◆ What is expected: Which lines of the records contain the word "verification"? Copy each one.

[Stored data entries]
-------

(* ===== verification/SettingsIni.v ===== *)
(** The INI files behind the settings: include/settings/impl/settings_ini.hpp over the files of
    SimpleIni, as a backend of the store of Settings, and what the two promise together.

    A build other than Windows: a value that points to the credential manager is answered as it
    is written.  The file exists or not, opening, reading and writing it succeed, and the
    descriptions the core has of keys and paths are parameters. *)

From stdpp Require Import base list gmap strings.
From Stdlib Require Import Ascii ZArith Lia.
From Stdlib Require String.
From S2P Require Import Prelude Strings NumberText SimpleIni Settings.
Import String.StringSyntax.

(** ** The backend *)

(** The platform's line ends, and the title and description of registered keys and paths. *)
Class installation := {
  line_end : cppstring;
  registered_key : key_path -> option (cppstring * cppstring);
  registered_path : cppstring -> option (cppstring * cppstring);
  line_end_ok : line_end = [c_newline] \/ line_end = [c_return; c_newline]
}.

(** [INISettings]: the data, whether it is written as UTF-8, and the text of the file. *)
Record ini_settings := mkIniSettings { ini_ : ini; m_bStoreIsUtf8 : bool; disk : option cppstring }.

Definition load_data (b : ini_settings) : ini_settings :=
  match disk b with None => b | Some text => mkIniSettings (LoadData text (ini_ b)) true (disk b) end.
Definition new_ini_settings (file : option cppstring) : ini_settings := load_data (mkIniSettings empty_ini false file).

-------

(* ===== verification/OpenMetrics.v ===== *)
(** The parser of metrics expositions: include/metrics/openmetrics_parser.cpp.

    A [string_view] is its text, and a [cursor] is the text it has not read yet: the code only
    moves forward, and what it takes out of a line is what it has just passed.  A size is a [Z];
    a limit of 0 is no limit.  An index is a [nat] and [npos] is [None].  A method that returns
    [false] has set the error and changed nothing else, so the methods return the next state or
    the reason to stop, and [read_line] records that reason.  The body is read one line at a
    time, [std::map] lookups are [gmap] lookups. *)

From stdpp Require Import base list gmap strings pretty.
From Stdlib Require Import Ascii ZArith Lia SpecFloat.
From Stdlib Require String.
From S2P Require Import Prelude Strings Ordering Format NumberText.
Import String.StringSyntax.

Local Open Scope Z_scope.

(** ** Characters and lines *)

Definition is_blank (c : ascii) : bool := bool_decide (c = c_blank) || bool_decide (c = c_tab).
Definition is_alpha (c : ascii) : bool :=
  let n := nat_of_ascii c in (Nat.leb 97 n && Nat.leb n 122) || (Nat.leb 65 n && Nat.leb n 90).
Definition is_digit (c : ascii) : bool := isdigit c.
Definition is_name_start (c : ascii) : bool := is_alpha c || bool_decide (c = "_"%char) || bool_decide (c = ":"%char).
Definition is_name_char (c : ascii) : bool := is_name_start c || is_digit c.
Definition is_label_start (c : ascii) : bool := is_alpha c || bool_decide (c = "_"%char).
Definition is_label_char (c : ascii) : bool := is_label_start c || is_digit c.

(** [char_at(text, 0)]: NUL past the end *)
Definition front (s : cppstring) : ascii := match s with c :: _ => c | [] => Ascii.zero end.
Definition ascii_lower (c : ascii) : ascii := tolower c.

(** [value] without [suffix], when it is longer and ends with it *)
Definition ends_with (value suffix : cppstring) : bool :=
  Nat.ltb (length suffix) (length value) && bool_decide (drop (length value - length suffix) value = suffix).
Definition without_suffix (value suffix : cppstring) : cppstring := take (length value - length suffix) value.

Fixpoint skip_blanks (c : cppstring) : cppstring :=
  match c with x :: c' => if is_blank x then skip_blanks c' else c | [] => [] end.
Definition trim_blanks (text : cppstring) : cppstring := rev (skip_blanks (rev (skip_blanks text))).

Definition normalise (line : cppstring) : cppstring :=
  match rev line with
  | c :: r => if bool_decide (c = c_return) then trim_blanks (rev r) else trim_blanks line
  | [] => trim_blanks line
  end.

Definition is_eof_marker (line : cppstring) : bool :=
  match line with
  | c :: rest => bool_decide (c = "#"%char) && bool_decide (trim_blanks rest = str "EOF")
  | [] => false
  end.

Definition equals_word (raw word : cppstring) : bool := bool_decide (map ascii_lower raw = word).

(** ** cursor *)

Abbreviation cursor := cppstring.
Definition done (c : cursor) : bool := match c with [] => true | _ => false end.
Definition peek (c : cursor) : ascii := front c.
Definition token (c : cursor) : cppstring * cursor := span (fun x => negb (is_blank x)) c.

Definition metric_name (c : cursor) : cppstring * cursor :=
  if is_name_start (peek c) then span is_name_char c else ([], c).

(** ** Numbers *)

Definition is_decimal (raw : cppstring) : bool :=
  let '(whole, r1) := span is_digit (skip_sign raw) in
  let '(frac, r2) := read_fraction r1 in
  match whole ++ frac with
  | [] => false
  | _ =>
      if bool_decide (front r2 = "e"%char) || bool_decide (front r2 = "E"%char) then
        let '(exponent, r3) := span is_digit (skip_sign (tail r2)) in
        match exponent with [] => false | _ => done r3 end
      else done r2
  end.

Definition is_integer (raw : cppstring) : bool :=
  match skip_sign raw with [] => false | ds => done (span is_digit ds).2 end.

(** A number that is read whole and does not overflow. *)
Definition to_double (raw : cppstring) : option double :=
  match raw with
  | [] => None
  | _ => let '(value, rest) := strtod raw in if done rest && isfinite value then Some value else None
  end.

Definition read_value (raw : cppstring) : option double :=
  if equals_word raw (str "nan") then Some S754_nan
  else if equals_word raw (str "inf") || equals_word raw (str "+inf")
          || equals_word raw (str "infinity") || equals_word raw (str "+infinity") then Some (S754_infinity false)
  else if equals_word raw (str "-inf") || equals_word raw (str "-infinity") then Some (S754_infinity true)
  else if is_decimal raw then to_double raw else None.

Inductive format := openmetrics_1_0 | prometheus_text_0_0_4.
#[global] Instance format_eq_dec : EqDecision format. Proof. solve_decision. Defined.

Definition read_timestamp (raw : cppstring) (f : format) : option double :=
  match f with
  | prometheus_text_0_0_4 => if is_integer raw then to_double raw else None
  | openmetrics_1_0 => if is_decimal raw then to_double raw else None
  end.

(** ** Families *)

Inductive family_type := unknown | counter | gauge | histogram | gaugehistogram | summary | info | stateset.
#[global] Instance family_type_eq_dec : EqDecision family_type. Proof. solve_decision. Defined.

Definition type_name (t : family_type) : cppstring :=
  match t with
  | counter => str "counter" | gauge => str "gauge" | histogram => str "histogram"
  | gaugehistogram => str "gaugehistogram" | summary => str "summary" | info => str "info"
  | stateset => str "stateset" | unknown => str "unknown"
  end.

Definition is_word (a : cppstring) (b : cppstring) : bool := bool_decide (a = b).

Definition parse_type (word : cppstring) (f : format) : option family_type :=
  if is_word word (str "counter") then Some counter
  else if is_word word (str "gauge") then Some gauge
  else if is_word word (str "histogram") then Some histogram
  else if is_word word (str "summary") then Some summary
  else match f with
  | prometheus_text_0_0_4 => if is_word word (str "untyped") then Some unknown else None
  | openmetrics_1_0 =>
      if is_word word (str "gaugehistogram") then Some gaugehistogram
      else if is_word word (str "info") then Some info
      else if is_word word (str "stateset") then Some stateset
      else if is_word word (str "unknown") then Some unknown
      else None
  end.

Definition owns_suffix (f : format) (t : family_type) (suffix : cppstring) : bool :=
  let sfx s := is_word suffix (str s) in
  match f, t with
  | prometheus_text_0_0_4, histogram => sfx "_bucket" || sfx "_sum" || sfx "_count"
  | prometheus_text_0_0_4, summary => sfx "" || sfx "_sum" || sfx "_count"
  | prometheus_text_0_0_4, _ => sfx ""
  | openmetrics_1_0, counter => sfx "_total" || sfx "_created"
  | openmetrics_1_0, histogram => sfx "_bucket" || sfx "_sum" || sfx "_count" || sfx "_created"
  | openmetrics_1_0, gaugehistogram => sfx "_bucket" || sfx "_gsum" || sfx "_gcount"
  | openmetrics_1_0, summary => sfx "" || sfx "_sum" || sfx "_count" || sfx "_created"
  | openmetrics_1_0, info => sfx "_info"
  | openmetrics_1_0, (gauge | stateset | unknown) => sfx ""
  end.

-------

◆ Response box:
(* ===== verification/SettingsIni.v ===== *)
(* ===== verification/OpenMetrics.v ===== *)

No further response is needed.